EMPLOI - La proposition de la candidate est critiquée aussi bien à droite qu'à gauche...
Ségolène Royal s’est appliquée à aménager le projet de contrat première chance (CPC) après les critiques que ce projet a suscitées à droite et à gauche. Dégainée le 30 mars, cette arme anti-chômage de la candidate s'adresse aux jeunes tôt sortis du système scolaire sans qualification. Le dispositif prévoit la prise en charge, pendant un an, par les régions, «de la totalité des salaires et des charges» d'un jeune embauché dans une entreprise artisanale et commerçante. A charge pour l'employeur de l'embaucher ensuite «sur un contrat stable et durable», avait annoncé la candidate socialiste, précisant que le système serait proposé aux entreprises de moins de 10 salariés.
Tollé à gauche
Cette annonce, qui ne faisait pas partie du «pacte présidentiel» de la candidate, a provoqué un tollé à gauche. Beaucoup y ont vu le frère jumeau du CPE. Leader de cette contestation, le président de l'Unef, Bruno Julliard, a appelé à ne «pas nourrir l'idée qu'il peut y avoir un CPE de gauche». Mais il s'est dit «satisfait des clarifications» apportées par l'équipe Royal, regrettant «cinq jours de flottement».
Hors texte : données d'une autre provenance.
(* ===== verification/H1Upstream.v ===== *)
(** * The upstream half of an HTTP/1 proxy attempt

    [proxy_handle_upstream] and [send_body_to1] of
    [src/pingora-proxy/src/proxy_h1.rs], [PipeState] of [proxy_common.rs], and the
    release of the session in [src/pingora-core/src/connectors/http/v1.rs]: the loop
    that reads the response of the origin into one pipe while it writes the
    request body that arrives in another.

    A [select!] is a choice of the environment: the loop is run on a list of
    events, each the completion of one branch.  A read that is pending when
    the other branch completes is dropped, which is what [Cancelled] is in the
    session's model.  The pipes belong to the other half: an event says whether
    a send is taken, and what a receive gives. *)

From stdpp Require Import base list numbers strings.
From Stdlib Require Import ZArith Lia.
From S2P Require Import Prelude Errors Text Headers Parser BodyReader BodyWriter Framing H1Server H1Client.
Local Open Scope Z_scope.

(** ** The signal of the downstream half *)

Inductive PipeState := Active | DownstreamComplete | UploadFailed | DownstreamCompleteAfterUploadFailure.

Definition pipe_state_as_u8 (p : PipeState) : Z :=
  match p with
  | Active => 0 | DownstreamComplete => 1 | UploadFailed => 2 | DownstreamCompleteAfterUploadFailure => 3
  end.

Definition is_downstream_complete (raw : Z) : bool :=
  (raw =? pipe_state_as_u8 DownstreamComplete) ||
  (raw =? pipe_state_as_u8 DownstreamCompleteAfterUploadFailure).

Module Upload.
Section half.
Context {hmap : Type -> Type} `{HM : HMap hmap} {Uri : Type} `{HC : HttpCrate Uri}.
Variable httparse_response : ResponseParserConfig -> Z -> list byte -> ParseStatus ParsedResponse + ParseError.
Variable parse_chunk_size : list byte -> chunk_status.
Variable io_error : IoError.

Abbreviation Sess := (@Client.HttpSession hmap Uri).
Abbreviation Task := (@Server.HttpTask hmap).
Abbreviation CM := (@Client.CM hmap Uri).

(** [HttpTask::is_end]. *)
Definition is_end (task : Task) : bool :=
  match task with
  | Server.THeader _ e | Server.TBody _ e | Server.TUpgradedBody _ e => e
  | Server.TTrailer | Server.TDone | Server.TFailed _ => true
  end.

(** [HttpTask::type_str]. *)
Definition type_str (task : Task) : string :=
  match task with
  | Server.THeader _ _ => "Header" | Server.TBody _ _ => "Body" | Server.TUpgradedBody _ _ => "UpgradedBody"
  | Server.TTrailer => "Trailer" | Server.TDone => "Done" | Server.TFailed _ => "Failed"
  end.

Definition into_up {A} (m : CM A) : CM A :=
  fun s => match m s with Fail e s' => Fail (as_up e) s' | r => r end.

(** ** Writing the request body *)

Definition write_data (data : option (list byte)) : CM unit :=
  match data with
  | Some d => let! _ := into_up (Client.write_body d) in ret tt
  | None => ret tt
  end.

Definition send_body_to1 (recv_task : option Task) : CM bool :=
  let! body_done :=
    match recv_task with
    | Some (Server.TBody data e) => do! write_data data; ret e
    | Some (Server.TUpgradedBody data e) =>
        do! Client.upd Client.maybe_upgrade_body_writer;
        do! write_data data;
        ret e
    | _ => do! Client.upd Client.maybe_upgrade_body_writer; ret true
    end in
  if (body_done : bool) then let! _ := into_up Client.finish_body in ret true
  else ret false.

(** ** The loop *)

(** The locals of the loop, with what the two pipes have carried. *)
Record Half := MkHalf {
  client_session : Sess;
  request_done : bool;
  response_done : bool;
  upstream_can_reuse : bool;
  send_error : option Error;
  upgraded : bool;
  tx : list Task  (** the tasks the pipe to the downstream half took *);
  rx : list (option Task)  (** what the pipe from it gave, [None] when its sender is gone *)
}.

Definition half_new (client_session : Sess) : Half :=
  MkHalf client_session false false true None false [] [].

Definition set_client_session (x : Sess) (h : Half) : Half :=
  MkHalf x (request_done h) (response_done h) (upstream_can_reuse h) (send_error h) (upgraded h) (tx h) (rx h).
Definition set_request_done (x : bool) (h : Half) : Half :=
  MkHalf (client_session h) x (response_done h) (upstream_can_reuse h) (send_error h) (upgraded h) (tx h) (rx h).
Definition set_response_done (x : bool) (h : Half) : Half :=
  MkHalf (client_session h) (request_done h) x (upstream_can_reuse h) (send_error h) (upgraded h) (tx h) (rx h).
Definition set_send_error (e : Error) (h : Half) : Half :=
  MkHalf (client_session h) (request_done h) (response_done h) false (Some e) (upgraded h) (tx h) (rx h).
Definition set_half_upgraded (h : Half) : Half :=
  MkHalf (client_session h) (request_done h) (response_done h) (upstream_can_reuse h) (send_error h) true (tx h)
    (rx h).
Definition push_tx (t : Task) (h : Half) : Half :=
  MkHalf (client_session h) (request_done h) (response_done h) (upstream_can_reuse h) (send_error h) (upgraded h)
    (tx h ++ [t]) (rx h).
Definition push_rx (t : option Task) (h : Half) : Half :=
  MkHalf (client_session h) (request_done h) (response_done h) (upstream_can_reuse h) (send_error h) (upgraded h)
    (tx h) (rx h ++ [t]).

Inductive UpEvent :=
| ReadResponse (open : bool) (pipe_state : Z)
    (** the read of the response; is the pipe's receiver still there, and what does the signal say *)
| RecvBody (body : option Task)  (** the receive of a task of the request *).

(** The computation of one branch: [Some b] when it returns [Ok(b)]. *)
Definition HM_ (A : Type) : Type := M Half Error A.

Definition response_task (open : bool) (pipe_state : Z) (task : Task) : HM_ (option bool) :=
  do! modify (set_response_done (is_end task));
  do! modify (fun h =>
        if negb (upgraded h) && Client.upgraded (client_session h) then
          let h := set_half_upgraded h in
          match send_error h with None => set_request_done false h | Some _ => h end
        else h);
  if open then do! modify (push_tx task); ret None
  else
    let! h := get in
    if Client.upgraded (client_session h) then ret None
    else if is_downstream_complete pipe_state then
      if response_done h then ret None else ret (Some false)
    else fail (because InternalError
                 ("Failed to send upstream task " +:+ type_str task +:+ (if response_done h then " (end)" else String.EmptyString)
                  +:+ " to pipe") (Foreign "channel closed")).

Definition read_branch (fuel : nat) (open : bool) (pipe_state : Z) : HM_ (option bool) :=
  let! h := get in
  match Client.read_response_task httparse_response parse_chunk_size io_error fuel (client_session h) with
  | Val task s => do! modify (set_client_session s); response_task open pipe_state task
  | Fail e s =>
      do! modify (set_client_session s);
      do! modify (fun h => if open then push_tx (Server.TFailed (as_up (default e (send_error h)))) h else h);
      ret (Some false)
  | Cancelled s => do! modify (set_client_session s); ret None
  | Panic => panic
  end.

(** Is it the end of a request body that was queued before the upgrade? *)
Definition pre_upgrade_body_end (body : option Task) (s : Sess) : bool :=
  Client.upgraded s && match body with Some (Server.TBody _ true) => true | _ => false end.

Definition body_branch (body : option Task) : HM_ (option bool) :=
  do! modify (push_rx body);
  let! h := get in
  let pre := pre_upgrade_body_end body (client_session h) in
  match send_body_to1 body (client_session h) with
  | Val send_done s =>
      do! modify (set_client_session s);
      let request_done := send_done && negb pre in
      do! modify (set_request_done request_done);
      do! modify (fun h => if request_done && Client.upgraded s then set_response_done true h else h);
      ret None
  | Fail e s =>
      do! modify (set_client_session s);
      do! modify (fun h => set_send_error e (set_request_done true h));
      ret None
  | Cancelled s => fun h => Cancelled (set_client_session s h)
  | Panic => panic
  end.

(** A branch whose guard does not hold is not polled. *)
Definition select (fuel : nat) (ev : UpEvent) : HM_ (option bool) :=
  let! h := get in
  match ev with
  | ReadResponse open pipe_state => if response_done h then ret None else read_branch fuel open pipe_state
  | RecvBody body => if request_done h then ret None else body_branch body
  end.

(** [Cancelled] after the last event: the loop waits. *)
Fixpoint proxy_handle_upstream (fuel : nat) (events : list UpEvent) : HM_ bool :=
  let! h := get in
  if request_done h && response_done h then ret (upstream_can_reuse h)
  else
    match events with
    | [] => fun h => Cancelled h
    | ev :: events =>
        let! r := select fuel ev in
        match r with
        | Some b => ret b
        | None => proxy_handle_upstream fuel events
        end
    end.

(** ** Both halves *)

(** [try_join!]: an error of either half drops the other. *)
Definition joined (downstream upstream : bool + Error) : bool * bool * option Error :=
  match downstream, upstream with
  | inl d, inl u => (d, u, None)
  | inr e, _ | inl _, inr e => (false, false, Some e)
  end.

(** [release_http_session]: the stream that goes back to the pool, if any. *)
Definition release_http_session (s : Sess) : option (list rd_event) :=
  Client.reuse (Client.respect_keepalive s).

(** The attempt as [proxy_to_upstream] ends it. *)
Definition after_attempt (downstream upstream : bool + Error) (s : Sess) : bool * option Error * option (list rd_event) :=
  let '(server_reused, client_reuse, error) := joined downstream upstream in
  (server_reused, error, if client_reuse then release_http_session s else None).

End half.
End Upload.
«Pas de CPE de gauche!», a lancé en écho Marie-George Buffet (PCF) tandis que José Bové a raillé le «CPE Royal».
Précisions apportées
Ségolène Royal a précisé jeudi le mécanisme qui s'appliquerait durant une phase transitoire de 3 mois, avec trois types de contrats qui suivraient ce stage initial: contrat à durée indéterminée, d'apprentissage ou de professionnalisation. La sociologue du travail Dominique Méda a précisé vendredi que l'objectif est la création de «80.000 emplois» la première année pour un coût de «un milliard d'euros». Le dispositif s'adresserait aux 120.000 jeunes quittant le système scolaire à la fin de la 3ème. Ils seraient embauchés par des entreprises comptant «de 10 à 20 salariés», contre moins de 10 auparavant.
Flou sur le remboursement de l’aide
Pour éviter les effets d'aubaine, les entreprises ne pourraient accueillir qu'un jeune à la fois en CPC et devraient «respecter un délai d'un an entre deux entrées par cette voie». La prise en charge de la rémunération par les pouvoirs publics cesserait au bout de 12 mois. Si l'employeur licencie le jeune durant cette période, il devra rembourser l'intégralité de l'aide. Il n'y sera plus tenu après 18 mois. Le flou demeure entre un an et 18 mois.
La droite a ironisé sur ces nouveaux aménagements, Nicolas Sarkozy moquant un projet qui «depuis mardi, a changé tous les jours». Les partenaires sociaux se sont montrés, eux, plutôt intéressés par un dispositif pour les jeunes sans qualification, avec quelques réserves sur les modalités.